This post is mostly a thought experiment.
Thought that crossed my mind based on a post in the main forum. Taekwondo is "the kicking art" according to many. Honestly, aside from Wushu and other demonstration-based arts, I think Capoeira is the only other art that emphasizes kicks as much as Taekwondo. This becomes more true in WT-sparring, where kicking is about the only way to score points.
And yet the forms, whether Taegeuk or Palgwe, rarely use kicks. While we don't train the "official" Palgwe forms at my school, I've seen them online, as well as the Taegeuks, and it appears they all have the same things in common: 1. front kicks are littered throughout the forms, and 2. there's barely any use of any kick besides a front kick. I added up the kicks in the other thread, and the forms we do at my school up through black belt there's 44 front kicks, a handful of side kicks, a few crescent kicks, and one back kick.

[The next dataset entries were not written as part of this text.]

(* ===== verification/MarketRoutes.v ===== *)
(** * The market-data and straddle-pulse routes

    [trading/api/market_routes.py] and [trading/api/straddle_pulse_routes.py]: the
    session routes, which change the session manager and restart the feed, and
    the read-only views over the live cache, the instrument master and the
    tables.  A handler that reads the service takes the [View] of one request; the
    session handlers run on the control plane's world (the audit log) and the
    service's. *)
From S2P Require Import Prelude PyStr PyFloat PyNum Config Json PyTime JsonText PyParse Permissions ApiWorld Security RateLimit Auth Symbols MarketTime MarketCache MarketDb Candles StraddlePulse MarketSession Providers BreezeProvider MarketService OptionsIntel OptionsService OptionsRoutes.
From Stdlib Require Import Ascii.

(** ** Session *)
Record MarketSessionIn : Type := mkSessionIn { in_session_token : string; in_api_key : option string; in_secret_key : option string }.
Record MarketSessionAutoLoginIn : Type := mkAutoLoginIn { in_user_id : option string; in_password : option string; in_totp_key : option string }.
Record MarketSessionStatusOut : Type := mkStatusOut {
  so_provider : string; so_enabled : bool; so_session_state : string; so_feed_state : string;
  so_credentials : list (string * json); so_last_session_check : option Z; so_last_error : option string
}.
Definition _derive_feed_state (f : MarketFeedStatus) : string :=
  if negb f.(fs_enabled) then feed_value F_NOT_CONFIGURED
  else match f.(session_state) with
       | S_NOT_CONFIGURED => feed_value F_NOT_CONFIGURED
       | S_SESSION_REQUIRED | S_UNKNOWN => feed_value F_SESSION_REQUIRED
       | S_ERROR => feed_value F_ERROR
       | S_VALID => feed_value f.(feed_state)
       end.
Definition credentials_view (f : MarketFeedStatus) : list (string * json) :=
  [("source", JStr f.(credentials_source)); ("api_key_set", JBool f.(api_key_set)); ("secret_key_set", JBool f.(secret_key_set));
   ("session_token_set", JBool f.(session_token_set));
   ("session_token_fingerprint", match f.(session_token_fingerprint) with Some x => JStr x | None => JNull end)].
Definition _payload (f : MarketFeedStatus) : MarketSessionStatusOut :=
  mkStatusOut f.(fs_provider) f.(fs_enabled) (session_value f.(session_state)) (_derive_feed_state f) (credentials_view f)
    f.(last_session_check) f.(last_error).
(** ** The instruments' lemmas *)
Lemma nse_char_upper c : nse_char c = true -> ascii_upper c = c /\ is_space c = false.
Proof. destruct c as [[] [] [] [] [] [] [] []]; vm_compute; intros; split; congruence. Qed.
Lemma nse_symbol_fixed s : forallb nse_char (chars s) = true -> upper (strip s) = s.
Proof.
  intros H. assert (strip s = s) as ->.
  { apply strip_chars_none. apply forallb_forall. intros c Hc. rewrite forallb_forall in H. now rewrite (proj2 (nse_char_upper c (H c Hc))). }
  unfold upper. induction s as [|c s IH]; [reflexivity|]. cbn [chars forallb] in H. apply andb_true_iff in H as [Hc Hs].
  cbn [str_map]. rewrite (proj1 (nse_char_upper c Hc)), IH; auto.
Qed.
Definition equity (sym : string) : Instrument :=
  mkInstrument ("NSE_EQ_" +:+ sym) INDIA NSE EQUITY sym (default sym (find_key sym _EQUITY_SEARCH_SEED)) "INR" "Asia/Kolkata".
Definition equity_symbol (sym : string) : Prop :=
  forallb nse_char (chars sym) = true /\ truthy sym = true /\ str_len sym <= 32 /\ find_key sym _INDEX_ALIASES = None.
Lemma find_key_In {A} k (d : list (string * A)) v : find_key k d = Some v -> In (k, v) d.
Proof.
  unfold find_key. destruct (List.find _ d) as [[k' v']|] eqn:E; [|discriminate]. intros [= <-].
  apply List.find_some in E as [Hi Hk]. apply String.eqb_eq in Hk. cbn in Hk. now subst.
Qed.
(** The instruments of the Indian market: three indices, and every equity whose
    symbol is not an index's alias. *)
Lemma resolved_india s i : resolve_instrument INDIA s = Ok i ->
  In i [NIFTY_50; NIFTY_BANK; NIFTY_FIN_SERVICE] \/ exists sym, equity_symbol sym /\ i = equity sym.
Proof.
  cbn [resolve_instrument]. unfold resolve_index, resolve_equity. destruct (find_key (upper (strip s)) _INDEX_ALIASES) as [x|] eqn:E.
  - intros [= <-]. left. apply find_key_In in E. cbn [In _INDEX_ALIASES] in E.
    repeat (destruct E as [E|E]; [injection E as _ <-; cbn; tauto|]). destruct E.
  - destruct (_ || _) eqn:B; [discriminate|]. apply orb_false_iff in B as [B B3]. apply orb_false_iff in B as [B1 B2].
    intros [= <-]. right. exists (upper (strip s)). split; [|reflexivity]. apply negb_false_iff in B1, B3. apply Z.ltb_ge in B2. now repeat split.
Qed.
Lemma resolve_equity_symbol sym : equity_symbol sym -> resolve_instrument INDIA sym = Ok (equity sym).
Proof.
  intros (N & T & L & A). cbn [resolve_instrument]. unfold resolve_index, resolve_equity. rewrite (nse_symbol_fixed sym N), A, N, T. cbn [negb orb].
  replace (32 <? str_len sym) with false by (symmetry; apply Z.ltb_ge; lia). reflexivity.
Qed.
Lemma append_inj_r s t u : s +:+ u = t +:+ u -> s = t.
Proof. intros H. apply (f_equal chars) in H. rewrite !JsonText.chars_app in H. apply app_inv_tail in H. rewrite <- (unchars_chars s), H. apply unchars_chars. Qed.
Lemma append_inj_l s t u : s +:+ t = s +:+ u -> t = u.
Proof. intros H. apply (f_equal chars) in H. rewrite !JsonText.chars_app in H. apply app_inv_head in H. rewrite <- (unchars_chars t), H. apply unchars_chars. Qed.
Lemma equity_not_index_yahoo sym y : equity_symbol sym -> In y (map snd _YAHOO_INDEX_SYMBOLS) -> sym +:+ ".NS" <> y.
Proof.
  intros (N & _) [<- | [<- | [<- | []]]] E.
  - destruct sym as [|c r]; [discriminate|]. injection E as -> _. discriminate N.
  - destruct sym as [|c r]; [discriminate|]. injection E as -> _. discriminate N.
  - apply (append_inj_r sym "NIFTY_FIN_SERVICE" ".NS") in E. subst. discriminate N.
Qed.
Lemma equity_not_index_breeze sym b : equity_symbol sym -> In b (map snd _BREEZE_INDEX_INTERNAL_SYMBOLS) -> sym <> b.
Proof. intros (_ & _ & _ & A) [<- | [<- | [<- | []]]] ->; discriminate A. Qed.
(* ===== verification/ResearchData.v ===== *)
(** * Research: historical market data

    [trading/ai_research/market_data/service.py] and [router.py]: the candles a
    research run may see, read from the tables and backfilled from the provider
    with a bounded number of calls.  The provider is any instance of
    [MarketDataProvider]; each call makes its own object, kept in [ds_providers]
    in the state it was left in.  A candle's instant and prices are never
    [None]. *)
From S2P Require Import Prelude PyStr PyFloat Json ResearchMarket Config PyTime JsonText PyParse Symbols MarketTime MarketDb Candles MarketSession Providers BreezeProvider OptionsService.

(** ** [schemas.py] *)
Inductive DataStatus : Type := AVAILABLE | PARTIAL | MISSING | STALE | PROVIDER_ERROR | RATE_LIMITED | UNSUPPORTED.
#[global] Instance DataStatus_eq_dec : EqDecision DataStatus.
Proof. solve_decision. Defined.
Inductive DataSource : Type := FROM_DB | FROM_PROVIDER | MIXED | NONE.
Definition status_value (s : DataStatus) : string :=
  match s with
  | AVAILABLE => "AVAILABLE" | PARTIAL => "PARTIAL" | MISSING => "MISSING" | STALE => "STALE"
  | PROVIDER_ERROR => "PROVIDER_ERROR" | RATE_LIMITED => "RATE_LIMITED" | UNSUPPORTED => "UNSUPPORTED"
  end.
Definition source_value (s : DataSource) : string :=
  match s with FROM_DB => "TIMESCALEDB" | FROM_PROVIDER => "ICICI_BREEZE" | MIXED => "MIXED" | NONE => "NONE" end.
Record HistoricalDataResult : Type := mkHistorical {
  h_status : DataStatus; h_source : DataSource; h_provider : string; h_canonical_id : string; h_symbol : string;
  h_interval : string; requested_from : Z; requested_to : Z; cutoff_applied : option Z; h_candles : list Candle;
  db_hit_count : Z; provider_call_count : Z; candles_fetched : Z; candles_stored : Z; missing_days : list Z;
  h_detail : option string
}.

(** ** Instruments *)
Definition MarketDataUnavailableError (m : string) : exn := OtherError "MarketDataUnavailableError" m.
Definition _resolve_stage19_instrument (i : ResearchMarket.Instrument) : result exn Instrument :=
  if negb (bool_decide (i.(market) = INDIA)) then
    Err (MarketDataUnavailableError ("no Breeze market-data coverage for market=" +:+ str_repr (market_value i.(market)) +:+
                                     " (this system's Breeze integration is India-only)"))
  else
    match to_breeze_symbol i with
    | Err e => Err (match caught "UnmappedProviderSymbolError" e with Some m => MarketDataUnavailableError m | None => e end)
    | Ok s => match i.(ResearchMarket.instrument_type) with INDEX => index_instrument s | EQUITY => equity_instrument s end
    end.

(** ** Validation and grouping *)
Definition well_formed (c : Candle) : bool :=
  negb (f_ltb c.(c_high) c.(c_low)) && (f_leb c.(c_low) c.(c_open) && f_leb c.(c_open) c.(c_high)) &&
  (f_leb c.(c_low) c.(c_close) && f_leb c.(c_close) c.(c_high)).
Definition take_candle (acc : list Candle * list Z) (c : Candle) : list Candle * list Z :=
  let '(out, seen) := acc in
  if well_formed c && negb (existsb (Z.eqb c.(c_timestamp)) seen) then (out ++ [c], c.(c_timestamp) :: seen) else acc.
Definition by_instant (a b : Candle) : bool := c_timestamp a <=? c_timestamp b.
Definition _validate_candles (raw : list Candle) : list Candle := sort_by by_instant (fst (fold_left take_candle raw ([], []))).
(** Runs of missing days: a gap of up to three days does not end one. *)
Fixpoint grow_runs (start stop : Z) (days : list Z) : list (Z * Z) :=
  match days with
  | [] => [(start, stop)]
  | d :: r => if d - stop <=? 3 then grow_runs start d r else (start, stop) :: grow_runs d d r
  end.
Definition _contiguous_runs (days : list Z) : list (Z * Z) :=
  match sort_by Z.leb days with [] => [] | d :: r => grow_runs d d r end.

(** ** The tables *)
Definition end_of_day (d : Z) : Z := midnight (d + 1) - 1.
Definition research_row (sym ex interval : string) (start stop : Z) (r : MarketCandleRow) : bool :=
  String.eqb r.(mc_symbol) sym && String.eqb r.(mc_exchange) ex && String.eqb r.(mc_interval) interval &&
  (midnight start <=? r.(mc_timestamp)) && (r.(mc_timestamp) <=? end_of_day stop).
Definition before_cutoff {A} (time : A -> Z) (cutoff : option Z) (l : list A) : list A :=
  match cutoff with Some t => List.filter (fun x => time x <=? t) l | None => l end.
Definition by_time (a b : MarketCandleRow) : bool := mc_timestamp a <=? mc_timestamp b.
Definition _query_db (sym ex interval : string) (start stop : Z) (cutoff : option Z) : MM (list MarketCandleRow) :=
  let! rows := query (fun d => sort_by by_time (List.filter (research_row sym ex interval start stop) d.(market_candles))) in
  ret (before_cutoff mc_timestamp cutoff rows).
Definition have_day (rows : list MarketCandleRow) (d : Z) : bool := existsb (fun r => local_date r.(mc_timestamp) IST =? d) rows.
(** Outside the calendar's coverage no day is expected. *)
Definition _missing_trading_days (rows : list MarketCandleRow) (start stop : Z) : result exn (list Z) :=
  match trading_days_in_range start stop with
  | Ok expected => Ok (List.filter (fun d => negb (have_day rows d)) expected)
  | Err e => if bool_decide (is_Some (caught "CalendarCoverageError" e)) then Ok [] else Err e
  end.
Definition candle_of_row (sym interval : string) (r : MarketCandleRow) : Candle :=
  mkCandle sym interval r.(mc_timestamp) r.(mc_open) r.(mc_high) r.(mc_low) r.(mc_close) r.(mc_volume) r.(mc_oi).

(** ** The provider *)
Record DataState (P : Type) : Type := mkData { ds_world : MWorld; ds_providers : list P; ds_sleeps : nat }.
Arguments mkData {P} _ _ _.
Arguments ds_world {P} _.
Arguments ds_providers {P} _.
Arguments ds_sleeps {P} _.
Definition _CONNECTION_RETRY_ATTEMPTS : nat := 2.

Section data.
Context {P : Type} `{MarketDataProvider P} (s : Settings).
Definition DM (A : Type) : Type := M (DataState P) exn A.
Definition on_tables {A} (m : MM A) : DM A := fun st =>
  let '(r, w) := m st.(ds_world) in (r, mkData w st.(ds_providers) st.(ds_sleeps)).
(** A request's own provider object and the seconds slept. *)
Definition on_new_provider {A} (p : P) (m : M (P * nat) exn A) : DM A := fun st =>
  let '(r, (p, n)) := m (p, O) in (r, mkData st.(ds_world) (st.(ds_providers) ++ [p]) (st.(ds_sleeps) + n)%nat).
Definition on_provider {A} (m : M P exn A) : M (P * nat) exn A := fun st => let '(r, p) := m (fst st) in (r, (p, snd st)).
Definition sleep_1s {A} : M (A * nat) exn unit := modify (fun st => (fst st, S (snd st))).
Definition fetch_once (i : Instrument) (interval : string) (start stop : Z) : M P exn (list Candle) :=
  p_connect ;;; try_finally (p_get_historical_candles i interval start stop) p_disconnect.
(** [retries] attempts are left after this one. *)
Fixpoint fetch_attempts (i : Instrument) (interval : string) (start stop : Z) (retries : nat)
    : M (P * nat) exn (list Candle * option DataStatus) := fun st =>
  match on_provider (fetch_once i interval start stop) st with
  | (Ok candles, st) => (Ok (candles, None), st)
  | (Err e, st) =>
      if String.eqb (class_of e) "ProviderAuthError" then (Ok ([], Some PROVIDER_ERROR), st)
      else if String.eqb (class_of e) "ProviderRateLimitError" then (Ok ([], Some RATE_LIMITED), st)
      else if String.eqb (class_of e) "ProviderConnectionError" then
        match retries with
        | S k => (sleep_1s ;;; fetch_attempts i interval start stop k) st
        | O => (Ok ([], Some PROVIDER_ERROR), st)
        end
      else if String.eqb (class_of e) "ProviderDataError" then (Ok ([], Some PROVIDER_ERROR), st)
      else (Err e, st)
  end.
Definition research_credentials : BreezeCredentials :=
  mkCreds s.(s_breeze_api_key) s.(s_breeze_secret_key) s.(s_breeze_session_token) "".
Definition _fetch_range (i : Instrument) (interval : string) (run_start run_stop : Z) : DM (list Candle * option DataStatus) :=
  let! _ := lift (create_market_data_provider s.(s_market_data_provider)) in
  on_new_provider (p_new research_credentials)
    (fetch_attempts i interval (midnight run_start) (end_of_day run_stop) _CONNECTION_RETRY_ATTEMPTS).

(** What the loop over the runs has counted. *)
Record Backfill : Type := mkBackfill { b_calls : Z; b_fetched : Z; b_stored : Z; b_error : option DataStatus }.
Definition failed_call (e : DataStatus) (b : Backfill) : Backfill := mkBackfill (b.(b_calls) + 1) b.(b_fetched) b.(b_stored) (Some e).
Fixpoint fetch_runs (i : Instrument) (sym ex interval : string) (cutoff : option Z) (runs : list (Z * Z)) (b : Backfill)
    : DM Backfill :=
  match runs with
  | [] => ret b
  | (run_start, run_stop) :: rest =>
      if s.(s_market_data_max_provider_calls) <=? b.(b_calls) then ret b
      else
        let! answer := _fetch_range i interval run_start run_stop in
        match snd answer with
        | Some e =>
            let b := failed_call e b in
            if bool_decide (e = RATE_LIMITED) then ret b else fetch_runs i sym ex interval cutoff rest b
        | None =>
            let valid := _validate_candles (fst answer) in
            let kept := before_cutoff c_timestamp cutoff valid in
            let! stored := on_tables (persist_index_candles (map (fun c => (sym, ex, c)) kept)) in
            fetch_runs i sym ex interval cutoff rest
              (mkBackfill (b.(b_calls) + 1) (b.(b_fetched) + Z.of_nat (List.length valid)) (b.(b_stored) + stored) b.(b_error))
        end
  end.
(** ** At work *)
Definition demo_request (symbol : string) (date : Z) : ResearchRequestIn :=
  mkRequest symbol date QUICK INDIA (Some [A_MARKET]) (Some "OpenAI") None None (Some (f_of_Z 1)) None None None None false None.
Definition demo_world (others : list (RDb -> RDb)) : RWorld := mkRWorld (mkRDb [] [] [] []) others 1000 [5; 7]%nat ["run-1"] [].
Definition demo_state : AgentState :=
  mkAgentState (Some "flat") None None None None None None None None None None None None (Some "HOLD").
#[local] Instance demo_agents : Agents := {
  tradingagents_installed := true;
  agents_graph := fun _ _ => (["Market Analyst"; "Trader"], Finished demo_state (Some "Hold"));
  settle_pending := fun _ _ => None; decision_log := fun _ => []
}.
#[local] Instance demo_env : JobEnv := {
  data_context := fun _ _ => Ok (None, []); options_context := fun _ _ => Err (ValueError "no chain"); deadline := fun _ => None
}.
Definition demo_settings : AIResearchSettings := mkAISettings true true true true "openai" 1 300 3 12 20 1 5 3 5 1 420.
Definition demo_row : row :=
  (queued_run "run-1" (config_of (demo_request "RELIANCE" (ymd2ord 2026 2 25)) (equity "RELIANCE") 1005),
   pending_stages "run-1" 1 0 (plan_of (demo_request "RELIANCE" (ymd2ord 2026 2 25)))).
#[local] Abbreviation DAY := 739672.
#[local] Abbreviation typed := (demo_request "RELIANCE" DAY).
#[local] Abbreviation checked := (mkRequest "RELIANCE" DAY QUICK INDIA (Some [A_MARKET]) (Some "openai") None None (Some (f_of_Z 1)) None None None None false None).
Example the_day : isoformat DAY = "2026-02-25".
Proof. vm_compute. reflexivity. Qed.
Lemma demo_untaken : untaken "run-1" (demo_world []).
Proof. split; [reflexivity | constructor | reflexivity]. Qed.
Lemma request_survives_its_run_witness :
  (ResearchRequest DAY typed = Ok checked /\ untaken "run-1" (demo_world []) /\ resolve_instrument INDIA "RELIANCE" = Ok (equity "RELIANCE")) /\
  let '(r, w1) := create_run checked (demo_world []) in
  exists now sgs, let x := (queued_run "run-1" (config_of checked (equity "RELIANCE") now), sgs) in
    r = Ok (_row_to_job x) /\ owned "run-1" w1 x /\ checklist_of (plan_of checked) sgs /\
    forall w2 y, owned "run-1" w2 y -> (fst y).(rn_config) = (fst x).(rn_config) ->
      fst (get_request_for_resume DAY "run-1" w2) = Ok (Some (asked_again checked, (fst y).(rn_status))).
Proof.
  split; [split; [vm_compute; reflexivity | split; [apply demo_untaken | reflexivity]]|].
  apply (request_survives_its_run DAY DAY typed checked (equity "RELIANCE")); [vm_compute; reflexivity | lia | reflexivity | apply demo_untaken | reflexivity].
Defined.
(** The run as it is recorded, then settled. *)
#[local] Abbreviation recorded := (snd (create_run checked (demo_world []))).
#[local] Abbreviation recorded_row := (queued_run "run-1" (config_of checked (equity "RELIANCE") 1005),
  pending_stages "run-1" 1 0 ["Market Analyst"; "Bull Researcher"; "Bear Researcher"; "Research Manager"; "Trader"; "Aggressive Analyst";
    "Conservative Analyst"; "Neutral Analyst"; "Portfolio Manager"]).
Lemma recorded_owned : owned "run-1" recorded recorded_row.
Proof. split; [vm_compute; reflexivity | constructor | vm_compute; reflexivity]. Qed.
Lemma job_settles_witness :
  owned "run-1" recorded recorded_row /\
  exists y, to_tradingagents_symbol (equity "RELIANCE") = Ok y /\
  let '(context, _) := gather_context (equity "RELIANCE") checked in
  let a := args_of checked y checked.(rq_temperature) checked.(rq_checkpoint_enabled) checked.(rq_portfolio) context in
  let '(_, e, calls) := run_research demo_settings recorded.(r_calls) a in
  let '(r, w') := _run_job demo_settings "run-1" checked recorded in
  r = Ok tt /\ w'.(r_calls) = calls /\
  exists z, run_of "run-1" w'.(r_db) = Some z /\ ended demo_settings (deadline (agent_config demo_settings a)) e z /\
    (fst z).(rn_status) <> J_QUEUED /\ (fst z).(rn_status) <> J_RUNNING /\ (fst z).(rn_config) = (fst recorded_row).(rn_config).
Proof.
  split; [exact recorded_owned|].
  apply (job_settles demo_settings "run-1" checked (equity "RELIANCE") recorded recorded_row recorded_owned); reflexivity.
Defined.
Example settled_by_the_agents :
  let '(_, w') := _run_job demo_settings "run-1" checked recorded in
  (fun x => ((fst x).(rn_status), (fst x).(rn_current_stage), rp_signal <$> (fst x).(rn_report), List.length (snd x))) <$> run_of "run-1" w'.(r_db) =
    Some (J_COMPLETED, Some "Aggressive Analyst", Some (Some "Hold"), 9%nat).
Proof. vm_compute. reflexivity. Qed.
Lemma recovery_leaves_none_witness :
  (rw_ok recorded /\ recorded.(r_others) = []) /\
  let '(r, w') := recover_interrupted_jobs recorded in
  exists now, recorded.(r_now) <= now /\ r = Ok 1 /\ rw_ok w' /\
    (forall id, run_of id w'.(r_db) = after_restart now <$> run_of id recorded.(r_db)) /\ List.filter unfinished w'.(r_db).(runs) = [].
Proof. split; [split; [vm_compute; reflexivity | reflexivity]|]. apply (recovery_leaves_none recorded); [vm_compute; reflexivity | reflexivity]. Defined.
(* ===== verification/Backtest.v ===== *)
(** * Research: backtests

    [trading/ai_research/backtest/schemas.py] and [evaluator.py], and the part of
    [service.py] that decides before anything is recorded: a request and its
    checks, the limits, the grid, the estimate; and the metrics computed from the
    cells of a finished backtest.  [sum] adds from the left, as the interpreter
    of the image does. *)
From S2P Require Import Prelude PyStr PyFloat PyNum Config Json PyTime JsonText PyParse ResearchMarket ResearchSchema ResearchDb.
From Stdlib Require Import SpecFloat.

(** ** [schemas.py] *)
Definition frequency_value (f : BacktestFrequency) : string :=
  match f with B_DAILY => "daily" | B_WEEKLY => "weekly" | B_MONTHLY => "monthly" end.
Record BacktestRequestIn : Type := mkBacktest {
  bq_symbols : list string; bq_start_date : Z; bq_end_date : Z; bq_frequency : BacktestFrequency; bq_market : Market;
  bq_analysts : option (list AnalystKey); bq_depth : ResearchDepth; bq_llm_provider : option string; bq_deep : option string;
  bq_quick : option string; bq_temperature : option float; bq_debate_rounds : option Z; bq_risk_rounds : option Z;
  bq_retry_count : option Z; bq_data_vendors : option (list (string * string)); bq_holding_days : option Z
}.
Definition _STRUCTURAL_MAX_SYMBOLS : Z := 50.
(** Symbols in upper case, each valid and none twice. *)
Definition normal_symbol (raw : string) : string := upper (strip raw).
Definition _valid_symbols (value : list string) : option (list string) :=
  let l := map normal_symbol value in
  if forallb symbol_ok l && bool_decide (NoDup l) then Some l else None.
Definition backtest_fields_ok (q : BacktestRequestIn) : bool :=
  match q.(bq_symbols) with [] => false | l => Z.of_nat (List.length l) <=? _STRUCTURAL_MAX_SYMBOLS end &&
  match q.(bq_analysts) with Some l => Z.of_nat (List.length l) <=? 4 | None => true end &&
  short 32 q.(bq_llm_provider) && short 64 q.(bq_deep) && short 64 q.(bq_quick) &&
  match q.(bq_temperature) with Some x => f_leb f_zero x && f_leb x (f_of_Z 2) | None => true end &&
  in_range 1 5 q.(bq_debate_rounds) && in_range 1 5 q.(bq_risk_rounds) && in_range 0 10 q.(bq_retry_count) &&
  match q.(bq_data_vendors) with Some l => (Z.of_nat (List.length l) <=? 6) && forallb vendor_ok l | None => true end &&
  match q.(bq_llm_provider) with Some p => str_in (lower p) SUPPORTED_LLM_PROVIDERS | None => true end &&
  in_range 1 60 q.(bq_holding_days).
Definition BacktestRequest (today : Z) (q : BacktestRequestIn) : result exn BacktestRequestIn :=
  match _valid_symbols q.(bq_symbols) with
  | Some symbols =>
      if backtest_fields_ok q && (q.(bq_end_date) <=? today) && (q.(bq_start_date) <=? today) && (q.(bq_start_date) <=? q.(bq_end_date)) then
        Ok (mkBacktest symbols q.(bq_start_date) q.(bq_end_date) q.(bq_frequency) q.(bq_market) q.(bq_analysts) q.(bq_depth)
              (lower <$> q.(bq_llm_provider)) q.(bq_deep) q.(bq_quick) q.(bq_temperature) q.(bq_debate_rounds) q.(bq_risk_rounds)
              q.(bq_retry_count) q.(bq_data_vendors) q.(bq_holding_days))
      else Err ValidationError
  | None => Err ValidationError
  end.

Compare that with Taekwondo sparring, where you will typically use front pushing kick (instead of snap kicks), front-leg side kicks (instead of the rear-leg ones typical in forms), roundhouse kicks, back kicks, crescent kicks, hook kicks, and spinning hook/spinning roundhouse kicks as your staple techniques.
Then there's the footwork. While the Taekwondo forms (especially the palgwes, but also the later Taegeuks, to my knowledge) emphasize the type of one-step footwork you'd see in one-step punch drills, Taekwondo sparring involves a bouncing rhythm, slides, jumps, drags, switches, double kicks, and repeating kicks.
Which leads me to wonder...what would a stylized form designed to teach WT sparring concepts look like? What would be similar to the Palgwe and/or Taegeuk forms? What would be different?
Obviously I would want to use a lot more kicks. Do you bounce, or do you ground the form? What kind of footwork do you include? Do you speed up the pace of the form, or keep it slow and in line with other TKD forms? Or do you simple take some of the ideas in the other forms and add in roundhouse kicks and hook kicks in between motions?
How would you go about making a form designed to teach WT concepts? Or is the idea entirely silly and you'll stick to drills and sparring?